Good Monday Evening to this last week of 2022

A laudation and a celebration to life found in humble beginnings. As we review
the year 2022 and slowly prepare to move on.

Do not despise humble beginnings. Zechariah 4.10

“Each second we live is a new and unique moment of the universe a moment that never was before and never will be again” Pablo Casals

Bachs (1685-1750) “Cello Suites” were discovered and finally published in 1825. But in spite of their publication, they were not widely known by anyone besides a few cellists who viewed them as exercises, if they viewed them at all. The development of the cello as a solo instrument continued without Bach’s influence for another century, during which, again, virtually no music for solo cello was written.

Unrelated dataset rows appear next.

(* ===== verification/Mirror.v ===== *)
(** * Mirror: one data channel empties the need queue

    A receiver's worker ([Fetch.loop]) and the sender's servicer of the same channel
    ([Serve.run]), from a closed need queue to its end: what the worker requests is
    what the servicer is asked, and what the servicer sends is what the worker
    receives.  The theorem iterates the single transfer of System. *)
From S2P Require Import Prelude Fault Strconv Glob Record Wire Plan Paths Journal Digest Tracker Fs Dest Queue Serve Receiver Decide Fetch System.

(** ** The files of the queue *)

(** A needed file: the item and its metadata on the receiver, its name there, the
    hard-link key it is the primary of and the secondaries that wait for it (id and
    name), its plan entry, its open file and its content on the sender. *)
Record file := mkFile {
  x_item : needItem; x_meta : fileMeta; x_dirs : path; x_base : bytes; x_key : option Z; x_seconds : list (Z * path);
  x_entry : Entry; x_handle : handle; x_data : bytes;
}.
Definition x_id (x : file) : Z := fileID (x_item x).
Definition x_name (x : file) : path := x_dirs x ++ [x_base x].
Definition x_others (x : file) : list path := snd <$> x_seconds x.
Definition x_names (x : file) : list path := x_name x :: x_others x.
Definition x_parked (x : file) : list pendingLink := (λ l, mkPending l.1 (relOf l.2)) <$> x_seconds x.

(** No name of the one lies below a name of the other, and the ids and the keys
    differ. *)
Definition independent (x y : file) : Prop :=
  x_id x ≠ x_id y ∧ (∀ k, x_key x = Some k → x_key y ≠ Some k) ∧
  ∀ p q, p ∈ x_names x → q ∈ x_names y → unrelated p q.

Then in 1889 there was a the spark of discovery. A 13-year-old Catalan wunderkind cellist by the name of Pablo Casals went for a stroll with his father, and they stepped into a second-hand music shop. There, Casals stumbled upon an old copy of Bach’s Cello Suites. He took them home, began to play them, and fell in love.

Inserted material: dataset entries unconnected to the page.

Lemma slice_truthy (a b : nat) :
  a < b <= length B -> truthy (slice a b) = true.
Proof.
  intros H. pose proof (slice_length a b) as L.
  destruct (slice a b); [simpl in L; lia | reflexivity].
Qed.

Lemma slice_empty (a : nat) : slice a a = [].
Proof. unfold slice. now rewrite Nat.sub_diag. Qed.

(** A buffer is its prefix, the selection and its suffix. *)
Lemma split_at_selection (a b : nat) :
  a <= b -> firstn a B ++ slice a b ++ skipn b B = B.
Proof.
  intros H. unfold slice.
  replace (skipn b B) with (skipn (b - a) (skipn a B)).
  - rewrite firstn_skipn. apply firstn_skipn.
  - rewrite skipn_skipn. f_equal. lia.
Qed.

End Slices.

(* ================================================================== *)
(** ** Deleting code units at given positions *)
(* ================================================================== *)

Section RemovePositions.

Context {A : Type}.

Lemma remove_from_app (ps : list nat) (l1 l2 : list A) (i : nat) :
  remove_from i ps (l1 ++ l2)
  = remove_from i ps l1 ++ remove_from (i + length l1) ps l2.
Proof.
  revert i. induction l1 as [| x l1 IH]; intros i; simpl.
  - now rewrite Nat.add_0_r.
  - rewrite IH. replace (S i + length l1) with (i + S (length l1)) by lia.
    now destruct (existsb (Nat.eqb i) ps).
Qed.

Lemma remove_from_outside (ps : list nat) (l : list A) (i : nat) :
  (forall p, In p ps -> p < i \/ i + length l <= p) ->
  remove_from i ps l = l.
Proof.
  revert i. induction l as [| x l IH]; intros i H; simpl; [reflexivity |].
  destruct (existsb (Nat.eqb i) ps) eqn:E.
  - apply existsb_exists in E. destruct E as [p [Hp Heq]].
    apply Nat.eqb_eq in Heq. subst p.
    destruct (H i Hp) as [L | L]; simpl in L; lia.
  - f_equal. apply IH. intros p Hp.
    destruct (H p Hp) as [L | L]; simpl in L; [| lia].
    destruct (Nat.eq_dec p i) as [-> | Hne]; [| lia].
    exfalso.
    assert (existsb (Nat.eqb i) ps = true) as C.
    { apply existsb_exists. exists i. split; [assumption | apply Nat.eqb_refl]. }
    congruence.
Qed.

Lemma remove_from_inside (ps : list nat) (l : list A) (i : nat) :
  (forall p, i <= p < i + length l -> In p ps) ->
  remove_from i ps l = [].
Proof.
  revert i. induction l as [| x l IH]; intros i H; simpl; [reflexivity |].
  assert (existsb (Nat.eqb i) ps = true) as ->.
  { apply existsb_exists. exists i. split; [| apply Nat.eqb_refl].
    apply H. simpl. lia. }
  apply IH. intros p Hp. apply H. simpl. lia.
Qed.

End RemovePositions.

(* ================================================================== *)
(** ** The formatting commands *)
(* ================================================================== *)

Module FormatFacts.

Import Editor.

Lemma bold_selection (B : jsstring) (start end_ : nat) (v : option jsstring) :
  start < end_ <= length B ->
  formatText B start end_ "bold" v
  = (spliced B start end_ (lit "**" ++ slice B start end_ ++ lit "**"),
     end_ + 4).
Proof.
  intros H. unfold formatText, spliced. simpl String.eqb. cbv iota.
  rewrite (substring_slice B start end_) by lia.
  rewrite (substring_prefix B start), substring_from_skipn by lia.
  now rewrite slice_truthy by lia.
Qed.

Lemma bold_caret (B : jsstring) (start : nat) (v : option jsstring) :
  start <= length B ->
  formatText B start start "bold" v
  = (spliced B start start (lit "****"), start + 2).
Proof.
  intros H. unfold formatText, spliced. simpl String.eqb. cbv iota.
  rewrite (substring_slice B start start) by lia.
  rewrite (substring_prefix B start), substring_from_skipn by lia.
  now rewrite slice_empty.
Qed.

Lemma prefixed_format (B : jsstring) (start end_ : nat)
      (format : string) (v : option jsstring) (prefix placeholder : string) :
  start <= end_ <= length B ->
  (forall c s e w,
      formatText c s e format w
      = (substring c 0 s
           ++ (lit prefix ++ or_else (substring c s e) (lit placeholder))
           ++ substring_from c e,
         s + length (or_else (substring c s e) (lit placeholder)) + 1)) ->
  formatText B start end_ format v
  = (spliced B start end_
       (lit prefix ++ or_else (slice B start end_) (lit placeholder)),
     start + length (or_else (slice B start end_) (lit placeholder)) + 1).
Proof.
  intros H E. rewrite E. unfold spliced.
  rewrite (substring_slice B start end_) by lia.
  now rewrite (substring_prefix B start), substring_from_skipn by lia.
Qed.

Lemma hashtag_format (B : jsstring) (start end_ : nat) (v : option jsstring) :
  start <= end_ <= length B ->
  formatText B start end_ "hashtag" v
  = (spliced B start end_
       (lit "#" ++ or_else (slice B start end_) (lit "hashtag")),
     start + length (or_else (slice B start end_) (lit "hashtag")) + 1).
Proof.
  intros H. apply prefixed_format; [assumption | reflexivity].
Qed.

Lemma mention_format (B : jsstring) (start end_ : nat) (v : option jsstring) :
  start <= end_ <= length B ->
  formatText B start end_ "mention" v
  = (spliced B start end_
       (lit "@" ++ or_else (slice B start end_) (lit "username")),
     start + length (or_else (slice B start end_) (lit "username")) + 1).
Proof.
  intros H. apply prefixed_format; [assumption | reflexivity].
Qed.

Lemma or_else_selection (B : jsstring) (start end_ : nat) (d : jsstring) :
  start < end_ <= length B ->
  or_else (slice B start end_) d = slice B start end_.
Proof. intros H. unfold or_else. now rewrite slice_truthy. Qed.

Lemma or_else_caret (B : jsstring) (start : nat) (d : jsstring) :
  or_else (slice B start start) d = d.
Proof. now rewrite slice_empty. Qed.

(** ** C2 *)

(** C2. With a selection [start, end_) inside the buffer, bold yields the
    text before the selection, two asterisks, the selected text, two
    asterisks and the text after the selection, with the caret at
    [end_ + 4] when the selection is not empty; with an empty selection
    it yields four asterisks spliced in at the caret, with the new caret
    at [start + 2].  On "hello world" with selection (0, 5) the result
    is "**hello** world" and the caret is 9. *)
Theorem bold_command (B : jsstring) (start end_ : nat) (v : option jsstring) :
  start <= end_ <= length B ->
  (start < end_ ->
   formatText B start end_ "bold" v
   = (firstn start B ++ lit "**" ++ slice B start end_ ++ lit "**"
        ++ skipn end_ B,
      end_ + 4))
  /\ (start = end_ ->
      formatText B start end_ "bold" v
      = (firstn start B ++ lit "****" ++ skipn start B, start + 2))
  /\ formatText (lit "hello world") 0 5 "bold" v
     = (lit "**hello** world", 9).
Proof.
  intros H. split; [| split].
  - intros Hlt. rewrite bold_selection by lia. unfold spliced.
    now rewrite <- !app_assoc.
  - intros <-. now rewrite bold_caret by lia.
  - reflexivity.
Qed.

Casals was born in El Vendrell, Tarragona, Spain. His father, was a parish organist and choirmaster. He gave Casals instruction in piano, songwriting, violin, and organ. When Casals was small his father would pull the piano out from the wall and have him and his brother, Artur, stand behind it and name the notes and the scales that his father was playing. At the age of four, Casals could play the violin, piano and flute; at the age of six he played the violin well enough to perform a solo in public. His first encounter with a cello-like instrument was from witnessing a local travelling Catalan musician, who played a cello-strung broom handle. Upon request, his father built him a crude cello, using a gourd as a sound-box. When Casals was eleven, he first heard the real cello performed by a group of traveling musicians, and decided to dedicate himself to the instrument. His mother, Pilar Defilló de Casals, was born in Mayagüez, Puerto Rico, to parents who were Catalan immigrants in Puerto Rico. In 1888, she took her son to Barcelona, where he was enrolled in the Escola Municipal de Música. – Back to 1889, to the spark of discovery on the stroll with his father to a second-hand music shop.

The young Casals disagreed with the technical constraints advocated by his instructors, preferring to bow and finger the cello in his own manner. His progress was extraordinary, however, and soon Casals’s revolutionary techniques had exposed “a range of phrasing, intonation, and expressiveness that had not previously been thought possible, and [made] the cello an instrument of high purpose.

“The most perfect technique is that which is not noticed at all. ” Pablo Casals

What audiences heard in Casals’s playing was a suffused reverence for everything around him. “I have the idea of God constantly, I find Him in music. What is that world, what is music but God? Those feelings were heightened for Casals in nature and in the music of Bach, as he indicated when he continued, explaining his morning ritual: “I go immediately to the sea, and everywhere I see God, in the smallest and largest things. I see Him in colors and designs and forms and I see God in Bach.

“In music, in the sea, in a flower, in a leaf, in an act of kindness, I see God, in all these things.”

“To live is not enough; we must take part.”

It was Pablo Casals, who by rather random incident, discovered the Cello Suits of Bach brought them to life and made the known to all, through great talent, but very humble beginnings.

I wish you a blessed week as you reflect the past year and prepare to the next year!